(Stored items)
(* ===== verification/Load.v ===== *)
(** The module loader: src/emulator/beam_load.c.
    A BEAM file is an IFF container; the loader copies the atom names and
    remembers where the other chunks are.  Pointers into the file are offsets;
    a read outside the file is undefined behaviour. *)
From S2P Require Import Prelude Memory Term Alloc LinkedList HashChain Mailbox Process.
From S2P Require Import Bif Emu Blocks AtomTable Decode.
From Stdlib Require Import Ascii.
From stdpp Require Import options.

(** ** Data (src/emulator/beam_load_internal.h) *)

(** [struct beam_file]; [bf_atoms] are the contents of the array at
    [bf_atom_table]: NULL, or a name with its address.  A chunk is given by its
    offset and length, [None] for a NULL pointer. *)
Record beam_file : Type := {
  bf_module_name : list Z;
  bf_atom_table : Z;
  bf_atoms : list (option (Z * list Z));
  bf_atom_count : Z;
  bf_code_chunk : option (Z * Z);
  bf_lit_chunk : option (Z * Z);
  bf_exp_chunk : option (Z * Z);
  bf_imp_chunk : option (Z * Z);
  bf_str_chunk : option (Z * Z);
}.

(** [struct beam_module]: the file it owns. *)
Record beam_module : Type := { mod_file : Z * beam_file }.

Definition sizeof_beam_file : Z := 192.
Definition sizeof_beam_module : Z := 40.

Definition empty_file : beam_file :=
  {| bf_module_name := []; bf_atom_table := NULL; bf_atoms := []; bf_atom_count := 0;
     bf_code_chunk := None; bf_lit_chunk := None; bf_exp_chunk := None;
     bf_imp_chunk := None; bf_str_chunk := None |}.

Definition set_atoms (name : list Z) (table : Z) (atoms : list (option (Z * list Z)))
    (count : Z) (f : beam_file) : beam_file :=
  {| bf_module_name := name; bf_atom_table := table; bf_atoms := atoms;
     bf_atom_count := count; bf_code_chunk := bf_code_chunk f;
     bf_lit_chunk := bf_lit_chunk f; bf_exp_chunk := bf_exp_chunk f;
     bf_imp_chunk := bf_imp_chunk f; bf_str_chunk := bf_str_chunk f |}.

Definition set_chunks (code lit exp imp str : option (Z * Z)) (f : beam_file) : beam_file :=
  {| bf_module_name := bf_module_name f; bf_atom_table := bf_atom_table f;
     bf_atoms := bf_atoms f; bf_atom_count := bf_atom_count f; bf_code_chunk := code;
     bf_lit_chunk := lit; bf_exp_chunk := exp; bf_imp_chunk := imp; bf_str_chunk := str |}.

(** ** Bytes *)

Fixpoint bytes_of (s : string) : list Z :=
  match s with
  | EmptyString => []
  | String c s' => Z.of_nat (nat_of_ascii c) :: bytes_of s'
  end.

(** The [n] bytes a [memcpy] or [memcmp] reads at [p]. *)
Definition slice (buf : list Z) (p n : Z) : option (list Z) :=
  if (0 <=? p) && (0 <=? n) && (p + n <=? Z.of_nat (length buf))
  then Some (take (Z.to_nat n) (drop (Z.to_nat p) buf)) else None.

Section Load.
Context {A : Type} `{AllocOps A}.
Implicit Types (a : A) (f : beam_file).

(** The loop over the atom names: [n] iterations left, [i] done.  A name whose
    allocation fails stays NULL. *)
Fixpoint parse_atoms (n i : nat) (is_atu8 : bool) (buf : list Z) (atom_pos : Z)
    (module_name : list Z) (atoms : list (option (Z * list Z))) a
    : option (list Z * list (option (Z * list Z)) * A) :=
  match n with
  | O => Some (module_name, atoms, a)
  | S n' =>
      '(len, atom_pos) ←
        (if is_atu8 then
           b0 ← array_get buf atom_pos;
           b1 ← array_get buf (atom_pos + 1);
           Some ((b0 .<< 8) .| b1, atom_pos + 2)
         else b ← array_get buf atom_pos; Some (b, atom_pos + 1));
      let '(name, a) := al_alloc a (len + 1) in
      if name =? NULL then
        parse_atoms n' (S i) is_atu8 buf (atom_pos + len) module_name atoms a
      else
        bytes ← slice buf atom_pos len;
        let module_name := if (i =? 0)%nat then take 63 (c_string bytes) else module_name in
        parse_atoms n' (S i) is_atu8 buf (atom_pos + len) module_name
          (<[i := Some (name, bytes)]> atoms) a
  end.

(** An atom chunk; [None] in the result is the early [return NULL]. *)
Definition parse_atom_chunk (is_atu8 : bool) (buf : list Z) (pos : Z) f a
    : option (option beam_file * A) :=
  raw ← read_u32_be buf pos;
  let raw_num_atoms := s32 raw in
  num_atoms ← (if raw_num_atoms <? 0 then s32_checked (- raw_num_atoms)
               else Some raw_num_atoms);
  if num_atoms >? 100000 then Some (None, a)
  else
    let '(table, a) := al_alloc a (8 * num_atoms) in
    if table =? NULL then Some (Some (set_atoms (bf_module_name f) NULL [] num_atoms f), a)
    else
      '(name, atoms, a) ← parse_atoms (Z.to_nat num_atoms) 0 is_atu8 buf (pos + 4)
                            (bf_module_name f) (replicate (Z.to_nat num_atoms) None) a;
      Some (Some (set_atoms name table atoms num_atoms f), a).

(** The chain of [strcmp]s on the chunk identifier. *)
Definition parse_chunk (chunk_id : list Z) (buf : list Z) (pos chunk_len : Z) f a
    : option (option beam_file * A) :=
  let c := Some (pos, chunk_len) in
  let '(code, lit, exp, imp, str) :=
    (bf_code_chunk f, bf_lit_chunk f, bf_exp_chunk f, bf_imp_chunk f, bf_str_chunk f) in
  if bool_decide (chunk_id = bytes_of "Atom") then parse_atom_chunk false buf pos f a
  else if bool_decide (chunk_id = bytes_of "AtU8") then parse_atom_chunk true buf pos f a
  else if bool_decide (chunk_id = bytes_of "Code") then
    Some (Some (set_chunks c lit exp imp str f), a)
  else if bool_decide (chunk_id = bytes_of "LitT") then
    Some (Some (set_chunks code c exp imp str f), a)
  else if bool_decide (chunk_id = bytes_of "ExpT") then
    Some (Some (set_chunks code lit c imp str f), a)
  else if bool_decide (chunk_id = bytes_of "ImpT") then
    Some (Some (set_chunks code lit exp c str f), a)
  else if bool_decide (chunk_id = bytes_of "StrT") then
    Some (Some (set_chunks code lit exp imp c f), a)
  else Some (Some f, a).

(** [while (pos + 8 <= size)]; [pos] grows by at least 8 each time. *)
Fixpoint parse_chunks (fuel : nat) (buf : list Z) (size pos : Z) f a
    : option (option beam_file * A) :=
  if u64 (pos + 8) <=? size then
    match fuel with
    | O => None
    | S fuel' =>
        chunk_id ← slice buf pos 4;
        chunk_len ← read_u32_be buf (pos + 4);
        let pos := pos + 8 in
        if u64 (pos + chunk_len) >? size then Some (Some f, a)
        else
          '(r, a) ← parse_chunk chunk_id buf pos chunk_len f a;
          match r with
          | None => Some (None, a)
          | Some f =>
              let pad := (4 - chunk_len mod 4) mod 4 in
              parse_chunks fuel' buf size (u64 (pos + chunk_len + pad)) f a
          end
    end
  else Some (Some f, a).

(** The file with its address, [None] for NULL.  [buffer] is [None] for NULL. *)
Definition beam_file_parse (buffer : option (list Z)) (size : Z) a
    : option (option (Z * beam_file) * A) :=
  match buffer with
  | None => Some (None, a)
  | Some buf =>
      if size <? 12 then Some (None, a)
      else
        magic ← slice buf 0 4;
        form ← slice buf 8 4;
        if negb (bool_decide (magic = bytes_of "FOR1")) ||
           negb (bool_decide (form = bytes_of "BEAM")) then Some (None, a)
        else
          let '(beam, a) := al_alloc a sizeof_beam_file in
          if beam =? NULL then Some (None, a)
          else
            '(r, a) ← parse_chunks (S (Z.to_nat size)) buf size 12 empty_file a;
            Some (f ← r; Some (beam, f), a)
  end.

Definition beam_file_get_module_name (f : option beam_file) : option (list Z) :=
  bf_module_name <$> f.

Definition beam_file_get_atom_count (f : option beam_file) : Z :=
  match f with Some f => bf_atom_count f | None => 0 end.

(** The string at [atom_table[index]]; [Some None] is a NULL pointer. *)
Definition beam_file_get_atom (f : option beam_file) (index : Z) : option (option (list Z)) :=
  match f with
  | None => Some None
  | Some f =>
      if (index >=? bf_atom_count f) || (bf_atom_table f =? NULL) then Some None
      else
        x ← array_get (bf_atoms f) index;
        Some (match x with Some (_, name) => Some (c_string name) | None => None end)
  end.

(WHAT NEEDS TO BE DONE) Search the data for the word "Record" and copy each line where it appears.

(EXPECTED ANSWER)
Record beam_file : Type := {
Record beam_module : Type := { mod_file : Z * beam_file }.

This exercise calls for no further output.